正常な哺乳類の概日リズムは、Cry1プロモーターの活性化後のCry1の遅延発現に決定的に依存している。Per2プロモーターの活性化とPer2 mRNAレベルのリズムがほぼ同じ位相であるのに対し、Cry1 mRNAの生成はCry1プロモーターの活性化に比べて約4時間遅れる[44]。 [この遅延は、CRY1やCRY2のレベルとは無関係であり、プロモーターのE/E'ボックスおよびDボックス要素と、遺伝子の第1イントロンにあるRevErbA/ROR結合要素(RRE)の組み合わせによって媒介される[45]。 不整脈を起こしているCry1//-Cry2//-ダブルノックアウト細胞に、Cry1プロモーターのみをトランスフェクションしても(Cry1の構成的な発現を引き起こす)、リズムを回復するのに十分ではない。これらの細胞で概日リズムを回復させるには、プロモーターと第1イントロンの両方をトランスフェクションすることが必要である[45]。

磁気受容

磁気受容とは、生物が磁場を感知して方向や高度、位置を認識するための感覚である。鳥の目の視細胞に含まれるクリプトクロムが、移動中の磁気的な方向性に関与しているという実験データがある[46]。 また、ショウジョウバエの光による磁場感知能力にもクリプトクロムが必須であると考えられている[47]。磁場がシロイヌナズナのクリプトクロムにも影響を与えることが報告されたことがある。 青色光(赤色光ではない)の存在下で、成長行動が磁場の影響を受けているように見えた[48]。 しかし、この結果は後に別の研究室で厳密に管理された条件では再現できないことが判明し[49]、植物のクリプトクロムは磁場に反応しないことが示唆された。

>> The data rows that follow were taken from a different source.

(* ===== verification/Raft.v ===== *)
(** * The Raft protocol core: operations and message handlers

    [raft/internal/raft/raft.go], function by function.  A handler is a
    computation on the [raft] struct; [Handle] is the entry point.  Handlers of
    ticks call [Handle] again, so the recursion is open: a handler that needs it
    takes it as its argument [self], and [Handle] ties the knot with fuel.
    [RaftFuel.v] shows that two levels are always enough. *)
From S2P Require Import Prelude Raftpb RateLimiter Remote ReadIndex LogDB InMemory EntryLog.
From S2P Require Import RaftState.
Import inMemory(inMemory) entryLog(entryLog) remote(remote).

Reserved Notation "m |> f" (at level 50, left associativity).
Notation "m |> f" := (f m) (only parsing).

Section raft.
Context {DB : Type} `{ILogDB DB} `{GoRuntime}.
Abbreviation raft := (raft DB).

(** ** Message classification *)

Definition isPreVoteMessage (t : pb.MessageType) : bool :=
  match t with pb.RequestPreVote | pb.RequestPreVoteResp => true | _ => false end.
Definition isRequestVoteMessage (t : pb.MessageType) : bool :=
  match t with pb.RequestVote | pb.RequestPreVote => true | _ => false end.
Definition isRequestMessage (t : pb.MessageType) : bool :=
  match t with pb.Propose | pb.ReadIndex | pb.LeaderTransfer => true | _ => false end.
Definition isLeaderMessage (t : pb.MessageType) : bool :=
  match t with
  | pb.Replicate | pb.InstallSnapshot | pb.Heartbeat | pb.TimeoutNow | pb.ReadIndexResp => true
  | _ => false
  end.
Definition isPreVoteMessageWithExpectedHigherTerm (m : pb.Message) : bool :=
  match pb.m_Type m with
  | pb.RequestPreVote => true
  | pb.RequestPreVoteResp => negb (pb.m_Reject m)
  | _ => false
  end.

(** ** Send and broadcast *)

Definition finalizeMessageTerm (m : pb.Message) (r : raft) : result pb.Message :=
  let t := pb.m_Type m in
  let preResp := bool_decide (t = pb.RequestPreVoteResp) in
  if (pb.m_Term m =? 0) && bool_decide (t = pb.RequestVote)
  then PANIC (PanicMsg "sending RequestVote with 0 term")
  else if (0 <? pb.m_Term m) && negb (isRequestVoteMessage t) && negb preResp
  then PANIC (PanicMsg "term unexpectedly set for message type")
  else if negb (isRequestMessage t) && negb (isRequestVoteMessage t) && negb preResp
  then OK (pb.set_Term (term r) m)
  else OK m.

Definition send (m : pb.Message) : M raft unit :=
  r ← get;
  m ← readr (finalizeMessageTerm (pb.set_From (replicaID r) m));
  modify (fun r => set_msgs (msgs r ++ [m]) r).

(** [max] of an unsigned difference and zero is the difference. *)
Definition sendRateLimitMessage : M raft unit :=
  r ← get;
  if isLeader r then panicf "leader node called sendRateLimitMessage"
  else if leaderID r =? NoLeader then describe
  else if negb (server.Enabled (rl r)) then skip
  else
    limited ← on_rl server.RateLimited;
    mv ← (if limited : bool then
            r ← get;
            let inmemSz := server.Get (rl r) in
            ents ← log_r entryLog.getUncommittedEntries;
            let notCommitedSz := pb.GetEntrySliceSize ents in
            ret (Z.max (inmemSz -ᵤ notCommitedSz) 0)
          else ret 0);
    send (pb.msg pb.RateLimit |> pb.set_To (leaderID r) |> pb.set_Hint mv).

Definition makeWitnessSnapshot (s : pb.Snapshot) : pb.Snapshot :=
  pb.mkSnapshot "" 0 (pb.ss_Index s) (pb.ss_Term s) (pb.ss_Membership s) []
    (pb.ss_Checksum s) false (pb.ss_ShardID s) (pb.ss_Type s) (pb.ss_Imported s)
    (pb.ss_OnDiskIndex s) true.

(** The snapshot to install on [to]; the message fields are set by the caller
    from it. *)
Definition makeInstallSnapshotMessage (to : Z) (r : raft) : result pb.Message :=
  let ss := entryLog.snapshot (log r) in
  if pb.IsEmptySnapshot ss then PANIC (PanicMsg "got an empty snapshot")
  else
    let ss := if decide (is_Some (witnesses r !! to)) then makeWitnessSnapshot ss else ss in
    OK (pb.msg pb.InstallSnapshot |> pb.set_To to |> pb.set_Snapshot ss).

Definition makeMetadataEntries (entries : list pb.Entry) : list pb.Entry :=
  map (fun ent =>
         if decide (pb.e_Type ent = pb.ConfigChangeEntry) then ent
         else pb.entry pb.MetadataEntry (pb.e_Term ent) (pb.e_Index ent)) entries.

Definition makeReplicateMessage (to next maxSize : Z) (r : raft) : result pb.Message :=
  t ← entryLog.term (next -ᵤ 1) (log r);
  entries ← entryLog.entries next maxSize (log r);
  (match last entries with
   | Some e =>
       if negb (pb.e_Index e =? (next -ᵤ 1 +ᵤ len entries))
       then PANIC (PanicMsg "expected last index in Replicate") else OK tt
   | None => OK tt
   end) ;;
  let entries := if decide (is_Some (witnesses r !! to))
                 then makeMetadataEntries entries else entries in
  OK (pb.msg pb.Replicate |> pb.set_To to |> pb.set_LogIndex (next -ᵤ 1)
        |> pb.set_LogTerm t |> pb.set_Entries entries |> pb.set_Commit (committed r)).

Definition sendReplicateMessage (to : Z) : M raft unit :=
  r ← get;
  match find_remote to r with
  | None => panicf "failed to get the remote instance"
  | Some k =>
      rp ← get_remote k to;
      if remote.isPaused rp then skip
      else
        rm ← try_ (readr (makeReplicateMessage to (remote.next rp) maxEntrySize));
        match rm with
        | inr _ =>
            if negb (remote.isActive rp) then describe
            else
              m ← readr (makeInstallSnapshotMessage to);
              describe ;;
              mod_remote k to (remote.becomeSnapshot (pb.ss_Index (pb.m_Snapshot m))) ;;
              send m
        | inl m =>
            (match last (pb.m_Entries m) with
             | Some e => on_remote k to (remote.progress (pb.e_Index e))
             | None => skip
             end) ;;
            send m
        end
  end.

Definition broadcastReplicateMessage : M raft unit :=
  mustBeLeader ;;
  r ← get;
  if decide (is_Some (nonVotings r !! replicaID r))
  then panicf "nonVoting is broadcasting Replicate msg"
  else
    nids ← nodes;
    forM_ nids (fun nid => if nid =? replicaID r then skip else sendReplicateMessage nid).

Definition sendHeartbeatMessage (to : Z) (hint : pb.SystemCtx) (mtch : Z) : M raft unit :=
  r ← get;
  send (pb.msg pb.Heartbeat |> pb.set_To to |> pb.set_Commit (Z.min mtch (committed r))
          |> pb.set_Hint (pb.Low hint) |> pb.set_HintHigh (pb.High hint)).

Definition broadcastHeartbeatMessageWithHint (ctx : pb.SystemCtx) : M raft unit :=
  r ← get;
  ids ← range_ (votingMembers r);
  forM_ ids (fun id =>
    match votingMembers r !! id with
    | Some rm => if id =? replicaID r then skip
                 else sendHeartbeatMessage id ctx (remote.match_ rm)
    | None => skip
    end) ;;
  if decide (ctx = pb.zeroCtx) then
    ids ← range_ (nonVotings r);
    forM_ ids (fun id =>
      match nonVotings r !! id with
      | Some rm => sendHeartbeatMessage id pb.zeroCtx (remote.match_ rm)
      | None => skip
      end)
  else skip.

Definition broadcastHeartbeatMessage : M raft unit :=
  mustBeLeader ;;
  r ← get;
  if readIndex.hasPendingRequest (readIndex r) then
    ctx ← readr (fun r => readIndex.peepCtx (readIndex r));
    broadcastHeartbeatMessageWithHint ctx
  else broadcastHeartbeatMessageWithHint pb.zeroCtx.

Definition sendTimeoutNowMessage (id : Z) : M raft unit :=
  send (pb.msg pb.TimeoutNow |> pb.set_To id).

(** ** Log append and commit *)

Definition sortMatchValues (matched : list Z) : list Z :=
  match matched with
  | [a; b; c] =>
      let '(a, b) := if b <? a then (b, a) else (a, b) in
      let '(b, c) := if c <? b then (c, b) else (b, c) in
      let '(a, b) := if b <? a then (b, a) else (a, b) in
      [a; b; c]
  | [a] => [a]
  | _ => merge_sort Z.le matched
  end.

Definition matches (m : gmap Z remote) (ids : list Z) : list Z :=
  omap (fun id => remote.match_ <$> m !! id) ids.

Definition tryCommit : M raft bool :=
  mustBeLeader ;;
  r ← get;
  when (negb (numVotingMembers r =? len (matched r))) resetMatchValueArray ;;
  a ← range_ (remotes r);
  b ← range_ (witnesses r);
  modify (set_matched (sortMatchValues (matches (remotes r) a ++ matches (witnesses r) b))) ;;
  q ← readr (fun r => index (matched r) (numVotingMembers r - quorum r));
  on_log (entryLog.tryCommit q (term r)).

(** The loop that stamps the new entries with the term and their indexes. *)
Fixpoint stampEntries (t idx : Z) (ents : list pb.Entry) : list pb.Entry :=
  match ents with
  | [] => []
  | e :: ents => pb.stamp t idx e :: stampEntries t (idx +ᵤ 1) ents
  end.

Definition appendEntries (entries : list pb.Entry) : M raft unit :=
  r ← get;
  on_log (entryLog.append (stampEntries (term r) (lastIndex r +ᵤ 1) entries)) ;;
  r ← get;
  mod_remote KRemote (replicaID r) (fun rp => (remote.tryUpdate (lastIndex r) rp).1) ;;
  r ← get;
  if isSingleNodeQuorum r then tryCommit ;; skip else skip.

(** ** Configuration changes *)

Fixpoint pendingCountLoop (fuel : nat) (idx count : Z) (r : raft) : result Z :=
  match fuel with
  | O => PANIC OutOfFuel
  | S fuel =>
      match entryLog.entries idx maxEntriesToApplySize (log r) with
      | PANIC p => PANIC p
      | ERR _ => PANIC (PanicMsg "failed to get entries")
      | OK ents =>
          match last ents with
          | None => OK count
          | Some e =>
              pendingCountLoop fuel (pb.e_Index e +ᵤ 1) (count + countConfigChange ents) r
          end
      end
  end.

(** One iteration per returned batch, each of at least one entry, and a last
    one past the end of the log. *)
Definition pendingCountFuel (r : raft) : nat := Z.to_nat (lastIndex r - committed r + 1).

Definition getPendingConfigChangeCount (r : raft) : result Z :=
  pendingCountLoop (pendingCountFuel r) (committed r +ᵤ 1) 0 r.

Definition preLeaderPromotionHandleConfigChange : M raft unit :=
  n ← readr getPendingConfigChangeCount;
  if 1 <? n then panicf "multiple uncommitted config change entries"
  else if n =? 1 then describe ;; setPendingConfigChange
  else skip.

(** ** State transitions *)

Definition setRandomizedElectionTimeout : M raft unit := fun r =>
  if electionTimeout r =? 0 then Panic DivideByZero
  else
    let randTime := go_rand (choices r) `mod` electionTimeout r in
    Ret tt (set_randomizedElectionTimeout (electionTimeout r +ᵤ randTime)
              (set_choices (S (choices r)) r)).

Definition resetMembers (r : raft) (m : gmap Z remote) : gmap Z remote :=
  map_imap (fun id _ => Some (remote.newRemote
              (if id =? replicaID r then lastIndex r else 0) (lastIndex r +ᵤ 1))) m.
Definition resetRemotes : M raft unit :=
  modify (fun r => set_remotes (resetMembers r (remotes r)) r).
Definition resetNonVotings : M raft unit :=
  modify (fun r => set_nonVotings (resetMembers r (nonVotings r)) r).
Definition resetWitnesses : M raft unit :=
  modify (fun r => set_witnesses (resetMembers r (witnesses r)) r).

クリプトクロムは、青色光を照射すると、スピンが相関したラジカル対を形成する[50][51]。ラジカル対は、光に依存しない暗所でのフラビン補酵素の分子酸素による酸化反応でも、スピンが相関したFADH-スーパーオキシドラジカル対を形成して生成される[52]。磁気受容は、周囲の磁場がこれらのラジカルの相関(平行または反平行)に影響を与えることで機能すると仮定されており、これが活性化された形のクリプトクロムの寿命に影響を与えると考えられている。クリプトクロムの活性化は、網膜ニューロンの感光性に影響を与え、その結果、動物は磁場を感知することができる[53]。 動物のクリプトクロームと近縁の動物(6-4)フォトリアーゼは、クリプトクロム・フォトリアーゼ・スーパーファミリーの他のタンパク質よりも、電子伝達を行うトリプトファンの鎖が長い(トリプトファンが3つではなく4つ)[54][55]。 [ナノ秒からマイクロ秒の時間スケールでこれらのラジカルペアのスピン選択的な再結合がないことは、クリプトクロームによる磁気受容が前方光反応に基づいているという提案とは相容れないように思われる。